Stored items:
######

Lemma build_from_calldata cms svc : ib_calldata_addresses (build_from cms svc) = calldata_spec cms.
Proof.
  induction cms as [|cm cms IH] using rev_ind; [done|].
  rewrite build_from_snoc. unfold registry_add. rewrite add_log_interest_calldata.
  destruct (add_calldata_interest_frame (build_from cms svc) cm) as (_ & _ & ->). rewrite IH.
  unfold calldata_spec. rewrite omap_app, list_to_set_app_L. cbn.
  destruct (if contains (cm_caps cm) CALL then parsed_address cm else None); set_solver.
Qed.

Lemma build_from_global cms svc :
  ib_global_event_signatures (build_from cms svc) = global_signatures_spec svc cms.
Proof.
  induction cms as [|cm cms IH] using rev_ind; [done|].
  rewrite build_from_snoc. unfold registry_add, global_signatures_spec.
  destruct (add_calldata_interest_frame (build_from cms svc) cm) as (_ & Hg & _).
  rewrite fmap_app, union_list_app_L. cbn. rewrite <- (right_id_L ∅ (∪) (ib_global_event_signatures _)).
  fold (global_signatures_spec svc cms). rewrite <- IH, <- Hg.
  set (b := add_calldata_interest (build_from cms svc) cm). clearbody b.
  unfold add_log_interest, add_global_event_signature, set_log_interests.
  destruct (contains (cm_caps cm) LOG); cbn; [|set_solver].
  destruct (is_global (cm_monitor cm)).
  - destruct (m_abi_name (cm_monitor cm)) as [n|]; cbn; [|set_solver].
    destruct (get_abi_by_name svc n); cbn; set_solver.
  - repeat case_match; cbn; set_solver.
Qed.

(** One monitor's effect on the interest in an address. *)
Lemma add_log_interest_step b cm svc addr :
  ib_log_interests (add_log_interest b cm svc) !! addr =
  if monitors_logs_of addr cm then
    Some (old ← default (Some ∅) (ib_log_interests b !! addr);
          abi ← restricting_abi svc addr cm;
          Some (old ∪ get_signatures_for_monitor cm abi))
  else ib_log_interests b !! addr.
Proof.
  unfold add_log_interest, monitors_logs_of.
  destruct (contains (cm_caps cm) LOG); cbn; [|done].
  destruct (is_global (cm_monitor cm)); cbn.
  { unfold add_global_event_signature. by repeat case_match. }
  destruct (parsed_address cm) as [a|]; cbn; [|by rewrite bool_decide_false].
  destruct (decide (a = addr)) as [->|Hne].
  - rewrite (bool_decide_true (Some addr = Some addr)) by done.
    unfold restricting_abi, set_log_interests.
    case_bool_decide as Hb; [by rewrite Hb|].
    assert (∃ old, default (Some ∅) (ib_log_interests b !! addr) = Some old) as [old Hold].
    { destruct (ib_log_interests b !! addr) as [[]|]; cbn; eauto. done. }
    rewrite Hold. cbn.
    destruct (m_abi_name (cm_monitor cm)) as [n|]; cbn; [|by rewrite lookup_insert_eq].
    destruct (get_abi svc addr) as [c|]; cbn; [|by rewrite lookup_insert_eq].
    destruct (get_abi_by_name svc n) as [r|]; cbn; [destruct (ptr_eq (cc_abi c) r); cbn|];
      by rewrite lookup_insert_eq.
  - rewrite (bool_decide_false (Some a = Some addr)) by congruence.
    repeat case_match; cbn; try done; by rewrite lookup_insert_ne.
Qed.

Lemma mapM_snoc {A B} (f : A → option B) l a :
  mapM f (l ++ [a]) = (bs ← mapM f l; b ← f a; Some (bs ++ [b])).
Proof.
  induction l as [|x l IH]; cbn; [by destruct (f a)|].
  destruct (f x); cbn; [|done]. rewrite IH. destruct (mapM f l); cbn; [|done]. by destruct (f a).
Qed.

Lemma build_from_log_interests cms svc addr :
  ib_log_interests (build_from cms svc) !! addr = log_interest_spec svc cms addr.
Proof.
  induction cms as [|cm cms IH] using rev_ind; [done|].
  rewrite build_from_snoc. unfold registry_add. rewrite add_log_interest_step.
  destruct (add_calldata_interest_frame (build_from cms svc) cm) as (-> & _ & _).
  rewrite IH. unfold log_interest_spec. rewrite filter_app, filter_cons, filter_nil.
  destruct (monitors_logs_of addr cm); [rewrite decide_True by done|].
  2: { rewrite decide_False by (intros []). by rewrite app_nil_r. }
  destruct (filter (monitors_logs_of addr) cms) as [|m ms] eqn:Ef; cbn [app default].
  - cbn. destruct (restricting_abi svc addr cm); cbn; [|done]. do 2 f_equal. set_solver.
  - change (m :: ms ++ [cm]) with ((m :: ms) ++ [cm]). rewrite mapM_snoc.
    destruct (mapM _ (m :: ms)) as [sigs|]; cbn; [|done].
    destruct (restricting_abi svc addr cm); cbn; [|done].
    do 2 f_equal. rewrite union_list_app_L. set_solver.
Qed.
End Builder.

Section RegistryTheorems.
Context `{AlloyPrimitives} `{DynAbi} `{RhaiEngine}.

(** The registry built from the classified monitors is the intended one,
    whatever their order: an address is in broad mode exactly when one of its log
    monitors has no ABI that restricts it, and in precise mode with the union of
    the signatures of its monitors otherwise; the global signatures and the
    calldata addresses are the unions over the monitors. *)
Theorem build_interest_registry_correct cms svc :
  let reg := build_interest_registry cms svc in
  (∀ addr, log_interests reg !! addr = log_interest_spec svc cms addr) ∧
  global_event_signatures reg = global_signatures_spec svc cms ∧
  calldata_addresses reg = calldata_spec cms.
Proof.
  split_and!; [intros; apply build_from_log_interests|apply build_from_global|apply build_from_calldata].
Qed.

(** The events of an ABI a monitor's script can accept, by name. *)
Definition event_of_interest (cm : ClassifiedMonitor) (abi : JsonAbi) (ev : Event) : Prop :=
  ev ∈ abi_events abi ∧
  (sa_accessed_log_event_names (cm_analysis cm) = ∅ ∨
   ev_name ev ∈ sa_accessed_log_event_names (cm_analysis cm)).

Lemma get_signatures_for_monitor_elem cm abi sig :
  sig ∈ get_signatures_for_monitor cm abi ↔
  ∃ ev, event_selector ev = sig ∧ event_of_interest cm abi ev.
Proof.
  unfold get_signatures_for_monitor, event_of_interest. case_bool_decide as Hn.
  - rewrite elem_of_list_to_set, list_elem_of_fmap. setoid_rewrite list_elem_of_bind.
    unfold abi_event. setoid_rewrite list_elem_of_filter. setoid_rewrite elem_of_elements.
    split; [intros (ev & -> & n & [<- ?] & ?); exists ev; auto|].
    intros (ev & <- & ? & [|]); [done|]. exists ev. split; [done|]. by exists (ev_name ev).
  - rewrite elem_of_list_to_set, list_elem_of_fmap.
    split; [intros (ev & -> & ?); exists ev; auto|intros (ev & <- & ? & _); by exists ev].
Qed.

(** What a log monitor asks of the registry for its own address. *)
Definition wants_log (svc : AbiService) (cm : ClassifiedMonitor) (log : Log) : Prop :=
  monitors_logs_of (log_address log) cm = true ∧
  match restricting_abi svc (log_address log) cm with
  | None => True
  | Some abi => ∃ ev, head (log_topics log) = Some (event_selector ev) ∧ event_of_interest cm abi ev
  end.

(** What a global monitor asks. *)
Definition wants_log_globally (svc : AbiService) (cm : ClassifiedMonitor) (log : Log) : Prop :=
  contains (cm_caps cm) LOG = true ∧ is_global (cm_monitor cm) = true ∧
  ∃ n abi ev, m_abi_name (cm_monitor cm) = Some n ∧ get_abi_by_name svc n = Some abi ∧
    head (log_topics log) = Some (event_selector ev) ∧ event_of_interest cm (arc_val abi) ev.

Lemma topic0_in_true sigs log :
  topic0_in sigs log = true ↔ ∃ t, head (log_topics log) = Some t ∧ t ∈ sigs.
Proof.
  unfold topic0_in. destruct (head (log_topics log)); [rewrite bool_decide_eq_true|]; naive_solver.
Qed.

Lemma global_signatures_elem svc cms t :
  t ∈ global_signatures_spec svc cms ↔
  ∃ cm, cm ∈ cms ∧ contains (cm_caps cm) LOG = true ∧ is_global (cm_monitor cm) = true ∧
    ∃ n abi ev, m_abi_name (cm_monitor cm) = Some n ∧ get_abi_by_name svc n = Some abi ∧
      event_selector ev = t ∧ event_of_interest cm (arc_val abi) ev.
Proof.
  unfold global_signatures_spec. rewrite elem_of_union_list. setoid_rewrite list_elem_of_fmap. split.
  - intros (X & (cm & -> & Hcm) & Ht). exists cm.
    destruct (contains (cm_caps cm) LOG), (is_global (cm_monitor cm)); cbn in Ht; try set_solver.
    destruct (m_abi_name (cm_monitor cm)) as [n|]; cbn in Ht; [|set_solver].
    destruct (get_abi_by_name svc n) as [abi|] eqn:En; [|set_solver].
    apply get_signatures_for_monitor_elem in Ht as (ev & ? & ?). split_and!; [done..|]. by exists n, abi, ev.
  - intros (cm & Hcm & Hl & Hg & n & abi & ev & Hn & Ha & Hev). eexists. split; [by exists cm|].
    rewrite Hl, Hg, Hn. cbn. rewrite Ha. apply get_signatures_for_monitor_elem. by exists ev.
Qed.

Lemma address_monitors_elem addr (cms : list ClassifiedMonitor) cm :
  cm ∈ filter (monitors_logs_of addr) cms ↔ monitors_logs_of addr cm = true ∧ cm ∈ cms.
Proof. rewrite list_elem_of_filter. by rewrite Is_true_true. Qed.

######

Your output should consist solely of the lines from the beginning of the entries through the line containing "unfold calldata_spec. rewrite", reproduced exactly.

## Written answer
Lemma build_from_calldata cms svc : ib_calldata_addresses (build_from cms svc) = calldata_spec cms.
Proof.
  induction cms as [|cm cms IH] using rev_ind; [done|].
  rewrite build_from_snoc. unfold registry_add. rewrite add_log_interest_calldata.
  destruct (add_calldata_interest_frame (build_from cms svc) cm) as (_ & _ & ->). rewrite IH.
  unfold calldata_spec. rewrite omap_app, list_to_set_app_L. cbn.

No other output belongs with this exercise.